[[ Dataset entries, beginning ]]
Lemma text_search_plain_witness :
  FilterRequest.search (with_search "lace" no_filter) = Some "lace"
  /\ "lace" <> "" /\ plain "lace"
  /\ Forall (fun it => text_occurs ascii_casefold "lace" (item_body it))
       (SearchResponse.items
          (search_response no_pcre sample_db (with_search "lace" no_filter))).
Proof.
  split; [reflexivity|]. split; [discriminate|]. split; [reflexivity|].
  destruct (@text_search_plain no_pcre (with_search "lace" no_filter) "lace"
              eq_refl ltac:(discriminate) eq_refl) as (_ & _ & _ & H).
  apply (H (Some sample_db) (Some sample_db)). reflexivity.
Defined.

Example search_lace_titles :
  map (fun it => match item_body it with
                 | product_model p => Product.title p
                 | order_model _ => ""
                 end)
      (SearchResponse.items
         (search_response no_pcre sample_db (with_search "lace" no_filter)))
  = ["Lace Bra"].
Proof. reflexivity. Qed.

Example search_folds_the_case_of_the_engine :
  entry_matches latin_pcre
    {| _id := oid_of_counter 0;
       body := product_model (sample_product "ÉTÉ Bra" (20 # 1) "Bras" [] true) |}
    (search_clause "été") = true.
Proof. reflexivity. Qed.

Lemma no_dot_in_lace_bra : ~ ci_substring ascii_casefold "." "Lace Bra".
Proof.
  intros (pre & post & H).
  assert (Hin : In ["."%char] (map ascii_casefold (characters "Lace Bra"))).
  { rewrite H. apply in_or_app. right. now left. }
  vm_compute in Hin. intuition discriminate.
Qed.

(** C4, as the specification states it, fails: the search string ["."] is
    a pattern that every title with a character other than a newline matches,
    so the clause accepts a product whose title and description do not contain
    a dot. *)
Lemma text_search_is_not_substring_search :
  ~ (forall (s : string) (d : Document),
       s <> "" ->
       (entry_matches no_pcre d (search_clause s) = true
        <-> text_occurs (casefold no_pcre) s (body d))).
Proof.
  intro H. destruct (H "." lace_bra_doc ltac:(discriminate)) as [H1 _].
  destruct (H1 eq_refl) as (p & E & [Ht|(text & Hd & _)]).
  - injection E as <-. exact (no_dot_in_lace_bra Ht).
  - injection E as <-. discriminate.
Qed.

(** ** Paging *)

Lemma firstn_length_le {A} (n : nat) (l : list A) : (List.length (firstn n l) <= n)%nat.
Proof.
  revert l; induction n as [|n IH]; intros [|x l]; simpl; try lia.
  specialize (IH l). lia.
Qed.

Lemma apply_limit_pos (n : Z) (l : list Document) :
  0 < n -> apply_limit n l = firstn (Z.to_nat n) l.
Proof.
  intro H. unfold apply_limit. destruct (n =? 0) eqn:E; [lia|].
  now rewrite Z.abs_eq by lia.
Qed.

(** C8, as the code has it.  With a positive limit, the search skips
    max(0, (page-1) * limit) records of the filtered and sorted result and
    returns the next [limit] records, or fewer when the result ends; page 2
    with limit 10 gives the records 11 to 20. *)
Theorem pagination_positive_limit
        (engine : Engine)
        (f : FilterRequest.t) (db : Database) :
  0 < FilterRequest.limit f -> accepted engine f ->
  exists r,
    search_products engine f (Some db) = (Ok r, Some db)
    /\ SearchResponse.items r =
         map serialise
           (firstn (Z.to_nat (FilterRequest.limit f))
              (skipn (Z.to_nat (Z.max 0 ((FilterRequest.page f - 1) * FilterRequest.limit f)))
                 (apply_sort (build_sort_spec f) (matching engine db f))))
    /\ Z.of_nat (List.length (SearchResponse.items r)) <= FilterRequest.limit f
    /\ (FilterRequest.page f = 2 -> FilterRequest.limit f = 10 ->
        SearchResponse.items r =
          map serialise
            (firstn 10 (skipn 10 (apply_sort (build_sort_spec f)
                                    (matching engine db f))))).
Proof.
  intros Hl Ha. exists (search_response engine db f).
  split; [now apply search_products_ok|].
  assert (E : SearchResponse.items (search_response engine db f) =
              map serialise
                (firstn (Z.to_nat (FilterRequest.limit f))
                   (skipn (Z.to_nat (Z.max 0 ((FilterRequest.page f - 1) * FilterRequest.limit f)))
                      (apply_sort (build_sort_spec f) (matching engine db f))))).
  { simpl. unfold page_of, skip_of. now rewrite apply_limit_pos. }
  split; [exact E|]. split.
  - rewrite E, length_map.
    pose proof (firstn_length_le (Z.to_nat (FilterRequest.limit f))
                  (skipn (Z.to_nat (Z.max 0 ((FilterRequest.page f - 1) * FilterRequest.limit f)))
                     (apply_sort (build_sort_spec f) (matching engine db f)))). lia.
  - intros Hp H10. rewrite E, Hp, H10. reflexivity.
Qed.

Lemma pagination_positive_limit_witness :
  0 < FilterRequest.limit (with_paging 2 1 no_filter)
  /\ accepted no_pcre (with_paging 2 1 no_filter)
  /\ exists r,
       search_products no_pcre (with_paging 2 1 no_filter) (Some sample_db)
         = (Ok r, Some sample_db)
       /\ Z.of_nat (List.length (SearchResponse.items r)) <= 1.
Proof.
  split; [reflexivity|]. split; [reflexivity|].
  destruct (@pagination_positive_limit no_pcre (with_paging 2 1 no_filter) sample_db
              eq_refl eq_refl) as (r & H1 & _ & H3 & _).
  exists r. split; [exact H1|exact H3].
Defined.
[[ Dataset entries, end ]]
Using the data above, output each line exactly.

Lemma text_search_plain_witness :
  FilterRequest.search (with_search "lace" no_filter) = Some "lace"
  /\ "lace" <> "" /\ plain "lace"
  /\ Forall (fun it => text_occurs ascii_casefold "lace" (item_body it))
       (SearchResponse.items
          (search_response no_pcre sample_db (with_search "lace" no_filter))).
Proof.
  split; [reflexivity|]. split; [discriminate|]. split; [reflexivity|].
  destruct (@text_search_plain no_pcre (with_search "lace" no_filter) "lace"
              eq_refl ltac:(discriminate) eq_refl) as (_ & _ & _ & H).
  apply (H (Some sample_db) (Some sample_db)). reflexivity.
Defined.

Example search_lace_titles :
  map (fun it => match item_body it with
                 | product_model p => Product.title p
                 | order_model _ => ""
                 end)
      (SearchResponse.items
         (search_response no_pcre sample_db (with_search "lace" no_filter)))
  = ["Lace Bra"].
Proof. reflexivity. Qed.

Example search_folds_the_case_of_the_engine :
  entry_matches latin_pcre
    {| _id := oid_of_counter 0;
       body := product_model (sample_product "ÉTÉ Bra" (20 # 1) "Bras" [] true) |}
    (search_clause "été") = true.
Proof. reflexivity. Qed.

Lemma no_dot_in_lace_bra : ~ ci_substring ascii_casefold "." "Lace Bra".
Proof.
  intros (pre & post & H).
  assert (Hin : In ["."%char] (map ascii_casefold (characters "Lace Bra"))).
  { rewrite H. apply in_or_app. right. now left. }
  vm_compute in Hin. intuition discriminate.
Qed.

(** C4, as the specification states it, fails: the search string ["."] is
    a pattern that every title with a character other than a newline matches,
    so the clause accepts a product whose title and description do not contain
    a dot. *)
Lemma text_search_is_not_substring_search :
  ~ (forall (s : string) (d : Document),
       s <> "" ->
       (entry_matches no_pcre d (search_clause s) = true
        <-> text_occurs (casefold no_pcre) s (body d))).
Proof.
  intro H. destruct (H "." lace_bra_doc ltac:(discriminate)) as [H1 _].
  destruct (H1 eq_refl) as (p & E & [Ht|(text & Hd & _)]).
  - injection E as <-. exact (no_dot_in_lace_bra Ht).
  - injection E as <-. discriminate.
Qed.

(** ** Paging *)

Lemma firstn_length_le {A} (n : nat) (l : list A) : (List.length (firstn n l) <= n)%nat.
Proof.
  revert l; induction n as [|n IH]; intros [|x l]; simpl; try lia.
  specialize (IH l). lia.
Qed.

Lemma apply_limit_pos (n : Z) (l : list Document) :
  0 < n -> apply_limit n l = firstn (Z.to_nat n) l.
Proof.
  intro H. unfold apply_limit. destruct (n =? 0) eqn:E; [lia|].
  now rewrite Z.abs_eq by lia.
Qed.

(** C8, as the code has it.  With a positive limit, the search skips
    max(0, (page-1) * limit) records of the filtered and sorted result and
    returns the next [limit] records, or fewer when the result ends; page 2
    with limit 10 gives the records 11 to 20. *)
Theorem pagination_positive_limit
        (engine : Engine)
        (f : FilterRequest.t) (db : Database) :
  0 < FilterRequest.limit f -> accepted engine f ->
  exists r,
    search_products engine f (Some db) = (Ok r, Some db)
    /\ SearchResponse.items r =
         map serialise
           (firstn (Z.to_nat (FilterRequest.limit f))
              (skipn (Z.to_nat (Z.max 0 ((FilterRequest.page f - 1) * FilterRequest.limit f)))
                 (apply_sort (build_sort_spec f) (matching engine db f))))
    /\ Z.of_nat (List.length (SearchResponse.items r)) <= FilterRequest.limit f
    /\ (FilterRequest.page f = 2 -> FilterRequest.limit f = 10 ->
        SearchResponse.items r =
          map serialise
            (firstn 10 (skipn 10 (apply_sort (build_sort_spec f)
                                    (matching engine db f))))).
Proof.
  intros Hl Ha. exists (search_response engine db f).
  split; [now apply search_products_ok|].
  assert (E : SearchResponse.items (search_response engine db f) =
              map serialise
                (firstn (Z.to_nat (FilterRequest.limit f))
                   (skipn (Z.to_nat (Z.max 0 ((FilterRequest.page f - 1) * FilterRequest.limit f)))
                      (apply_sort (build_sort_spec f) (matching engine db f))))).
  { simpl. unfold page_of, skip_of. now rewrite apply_limit_pos. }
  split; [exact E|]. split.
  - rewrite E, length_map.
    pose proof (firstn_length_le (Z.to_nat (FilterRequest.limit f))
                  (skipn (Z.to_nat (Z.max 0 ((FilterRequest.page f - 1) * FilterRequest.limit f)))
                     (apply_sort (build_sort_spec f) (matching engine db f)))). lia.
  - intros Hp H10. rewrite E, Hp, H10. reflexivity.
Qed.

Lemma pagination_positive_limit_witness :
  0 < FilterRequest.limit (with_paging 2 1 no_filter)
  /\ accepted no_pcre (with_paging 2 1 no_filter)
  /\ exists r,
       search_products no_pcre (with_paging 2 1 no_filter) (Some sample_db)
         = (Ok r, Some sample_db)
       /\ Z.of_nat (List.length (SearchResponse.items r)) <= 1.
Proof.
  split; [reflexivity|]. split; [reflexivity|].
  destruct (@pagination_positive_limit no_pcre (with_paging 2 1 no_filter) sample_db
              eq_refl eq_refl) as (r & H1 & _ & H3 & _).
  exists r. split; [exact H1|exact H3].
Defined.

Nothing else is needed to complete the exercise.